WHAT THIS TASK INVOLVES: Among the records below, find the lines with the word "strftime" and copy them.

SOURCE MATERIAL:
Lemma reserve_branch_ok rollout target c filled s :
  storage_ok s → storage_ok (reserve_branch rollout target c filled s).2.
Proof.
  intros Hs. unfold reserve_branch. rewrite bind_get. case_bool_decide; [done|].
  apply (branch_ok (<[Branch target rollout := c]> (files s)) target rollout s Hs).
  intros l Hl. by apply dict_lookup_insert_ne.
Qed.

Lemma prepare_ok free filled k target rollout b c s :
  storage_ok s →
  let r := prepare_rollout free filled (catalog k) target rollout b c s in
  storage_ok r.2 ∧ (is_ok r.1 = true → target ≠ source_node (catalog k) → (k, target) ∈ rootfs_cached r.2).
Proof.
  intros Hs r. subst r. unfold prepare_rollout. rewrite bind_get.
  destruct (feasible free (catalog k) target b s); [|done].
  pose proof (reserve_branch_ok rollout target c filled s Hs) as Hr.
  change (raise_if (negb true) (OSError "ENOSPC")) with (mret tt : M storage unit).
  rewrite (bind_ok (mret tt) _ s tt s eq_refl).
  destruct (reserve_branch rollout target c filled s) as [[u|e] s1] eqn:Er; [|by rewrite (bind_raise _ _ _ _ _ Er)].
  rewrite (bind_ok _ _ _ _ _ Er). simpl in Hr. destruct (stage_ok k target s1 Hr) as [Hs2 Hc]. unfold try_except.
  destruct (stage (catalog k) target s1) as [[x|e] s2]; [done|]. split; [|done].
  apply (branch_ok _ target rollout s2 Hs2). intros l Hl. by apply dict_lookup_delete_ne.
Qed.

Lemma storage_step_ok o s : storage_ok s → storage_ok (storage_step o s).
Proof.
  intros Hs. destruct o; simpl; [by apply stage_ok|by apply cache_memfile_ok|by apply prepare_ok].
Qed.

(** What a node serves as a cached root file system is the parent's.  In
    every run of stagings, memfile caching and rollout preparations, whatever
    fails half way, every dependency of a package recorded as cached on a node is
    there, has the content and the holes of the source node's file, and matches
    the hash recorded with the package; and a staging or preparation that succeeds
    on another node has recorded it. *)
Theorem cached_rootfs_is_parent d os k target rel :
  let s := storage_run os (storage_init d) in
  ((k, target) ∈ rootfs_cached s → rel ∈ staged_files (catalog k) →
     ∃ f h, files s !! Cached target k rel = Some f ∧ files s !! parent_of k rel = Some f ∧
       hashes (catalog k) !! rel = Some h ∧ digest_file f = Ok h) ∧
  (target ≠ source_node (catalog k) → is_ok (stage (catalog k) target s).1 = true →
     (k, target) ∈ rootfs_cached (stage (catalog k) target s).2).
Proof.
  intros s. assert (storage_ok s) as Hs.
  { subst s. assert (storage_ok (storage_init d)) as H0 by (by split).
    revert H0. generalize (storage_init d). induction os as [|o os IH]; intros s0 H0; [done|].
    by apply IH, storage_step_ok. }
  split.
  - intros Hc Hr. destruct (st_cached s Hs k target rel Hc Hr) as [(f & Hf & Hp) (g & h & Hg & Hh & Hd)].
    exists f, h. assert (g = f) as -> by congruence. done.
  - intros Ht Hok. by apply (stage_ok k target s Hs).
Qed.
End storage.

(** One package with a sparse file, relayed from node0 to node1. *)
Definition demo_sha (input : list Z) : string := str (zsum input).
Definition demo_package (k : string) : package :=
  Package k "node0" ["rootfs"] [] ["package.json"] {["rootfs" := "45"; "package.json" := "10"]}.
Definition demo_disk : dict location file :=
  [(Parent "node0" "snap" "rootfs", demo_file); (Parent "node0" "snap" "package.json", [Some 9])] : list _.
Definition demo_ops : list storage_op := [Stage "snap" "node1"; CacheMemfile 0 "snap"].
Definition demo_storage : storage :=
  @storage_run (linux_files demo_sha) SharedRelay fsize demo_package demo_ops (storage_init demo_disk).
(** * Tic-tac-toe game core: a shallow embedding of the Python models and services

    The embedding follows the modules of [src/tic_tac_toe]:
    [models/value_objects.py], [models/player.py], [models/game_status.py],
    [models/move.py], [models/game_board.py], [models/board_validator.py],
    [models/win_checker.py], [models/game_state.py],
    [services/move_executor.py] and [services/game_service_core.py];
    further down, [services/status_message_generator.py],
    [services/game_analytics_service.py], [ui/renderer.py],
    [ui/input_handler.py] and [controllers/game_controller.py].

    Python integers are unbounded, so they are [Z].  A Python list is a Rocq
    list indexed the way Python indexes it: a negative index counts from the
    end and an index out of range raises [IndexError].  Exceptions are values
    of [result]; the methods of the mutable [GameState] object live in a
    state-and-exception monad that keeps the mutations made before a raise. *)

From stdpp Require Import base numbers list strings finite gmap.

Open Scope Z_scope.

(** ** Exceptions *)

Inductive exn : Type :=
| ValueError (msg : string)
| IndexError.

Inductive result (A : Type) : Type :=
| Ok (a : A)
| Raise (e : exn).

Arguments Ok {A} a.
Arguments Raise {A} e.

#[global] Instance result_ret : MRet result := fun A a => Ok a.

#[global] Instance result_bind : MBind result := fun A B k r =>
  match r with
  | Ok a => k a
  | Raise e => Raise e
  end.

Definition is_ok {A} (r : result A) : bool :=
  match r with
  | Ok _ => true
  | Raise _ => false
  end.
Lemma fechas_solo_dependen_del_rango_witness :
  exists resp2 : RespuestaElectiva.t,
    calcular_electiva Ejemplo.cielo_lineal Ejemplo.julday Ejemplo.strptime
      Ejemplo.strftime
      (SolicitudElectiva.mk "Luis" None None None "web"
         "2026-01-01" "2026-01-05" None None None)
    = Respuesta resp2
    /\ RespuestaElectiva.fechas
         (respuesta_de Ejemplo.cielo_lineal Ejemplo.julday Ejemplo.strftime
            (Ejemplo.solicitud "2026-01-01" "2026-01-05")
            (dias_desde 739617 5))
       = RespuestaElectiva.fechas resp2.
Proof.
  apply (proj1 (fechas_solo_dependen_del_rango Ejemplo.cielo_lineal
                  Ejemplo.julday Ejemplo.strptime Ejemplo.strftime
                  (Ejemplo.solicitud "2026-01-01" "2026-01-05")
                  (SolicitudElectiva.mk "Luis" None None None "web"
                     "2026-01-01" "2026-01-05" None None None)
                  eq_refl eq_refl)).
  reflexivity.
Defined.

COMPLETED TASK:
      Ejemplo.strftime
         (respuesta_de Ejemplo.cielo_lineal Ejemplo.julday Ejemplo.strftime
                  Ejemplo.julday Ejemplo.strptime Ejemplo.strftime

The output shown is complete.